**PROMPT:** Extract each line from the entries below that has the string "mkFlags" in it.

--- DATA FOR PROCESSING Enclosed Below ---

(* cmd/cli/main.go:167-174 getAndPrint *)
Definition getAndPrint (url : string) : Run := send "GET" url None.

(* cmd/cli/main.go:176-194 postAndPrint *)
Definition postAndPrint (url : string) (body : option string) : Run := send "POST" url body.

(* cmd/cli/main.go:160-165 requireID *)
Definition requireID (args : list string) (cmd : string) : string + string :=
  match args with
  | [] => inr (cmd +:+ " requires a simulation id")
  | id :: _ => inl id
  end.

(* cmd/cli/main.go:89-91 doModels *)
Definition doModels (base : string) (args : list string) : Run := getAndPrint (base +:+ "/api/v1/models").

(* cmd/cli/main.go:93-98 doModel *)
Definition doModel (base : string) (args : list string) : Run :=
  match args with
  | [] => refuse "model requires a model id"
  | id :: _ => getAndPrint (base +:+ "/api/v1/models/" +:+ id)
  end.

Definition simulation_url (base id sub : string) : string := base +:+ "/api/v1/simulations/" +:+ id +:+ "/" +:+ sub.

(* cmd/cli/main.go:100-113 doRestore *)
Definition doRestore (base : string) (args : list string) : Run :=
  match requireID args "restore" with
  | inr msg => refuse msg
  | inl id =>
      match args with
      | _ :: file :: _ =>
          match readFile file with
          | Err e => refuse (Error e)
          | Ok data => postAndPrint (simulation_url base id "restore") (Some data)
          end
      | _ => refuse "restore requires a snapshot file"
      end
  end.

(* cmd/cli/main.go:136-142 doAction *)
Definition doAction (base : string) (args : list string) (action : string) : Run :=
  match args with
  | [] => refuse (action +:+ " requires a simulation id")
  | id :: _ => postAndPrint (simulation_url base id action) None
  end.

(* cmd/cli/main.go:144-150 doGet *)
Definition doGet (base : string) (args : list string) (sub : string) : Run :=
  match requireID args sub with
  | inr msg => refuse msg
  | inl id => getAndPrint (simulation_url base id sub)
  end.

(* cmd/cli/main.go:152-158 doSnapshot *)
Definition doSnapshot (base : string) (args : list string) : Run :=
  match requireID args "snapshot" with
  | inr msg => refuse msg
  | inl id => postAndPrint (simulation_url base id "snapshot") None
  end.

(** The value of a flag of [create]; [None] is a malformed number. *)
Definition set_flag (f : Flags) (name value : string) : option Flags :=
  if decide (name = "model"%string) then Some (mkFlags value (fl_seed f) (fl_n f))
  else if decide (name = "seed"%string) then
    match ParseUint0 value with Some v => Some (mkFlags (fl_model f) v (fl_n f)) | None => None end
  else match ParseInt0 value with Some v => Some (mkFlags (fl_model f) (fl_seed f) v) | None => None end.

--- End of Enclosed DATA FOR PROCESSING ---

**EXERCISE SOLUTION:**
  if decide (name = "model"%string) then Some (mkFlags value (fl_seed f) (fl_n f))
    match ParseUint0 value with Some v => Some (mkFlags (fl_model f) v (fl_n f)) | None => None end
  else match ParseInt0 value with Some v => Some (mkFlags (fl_model f) (fl_seed f) v) | None => None end.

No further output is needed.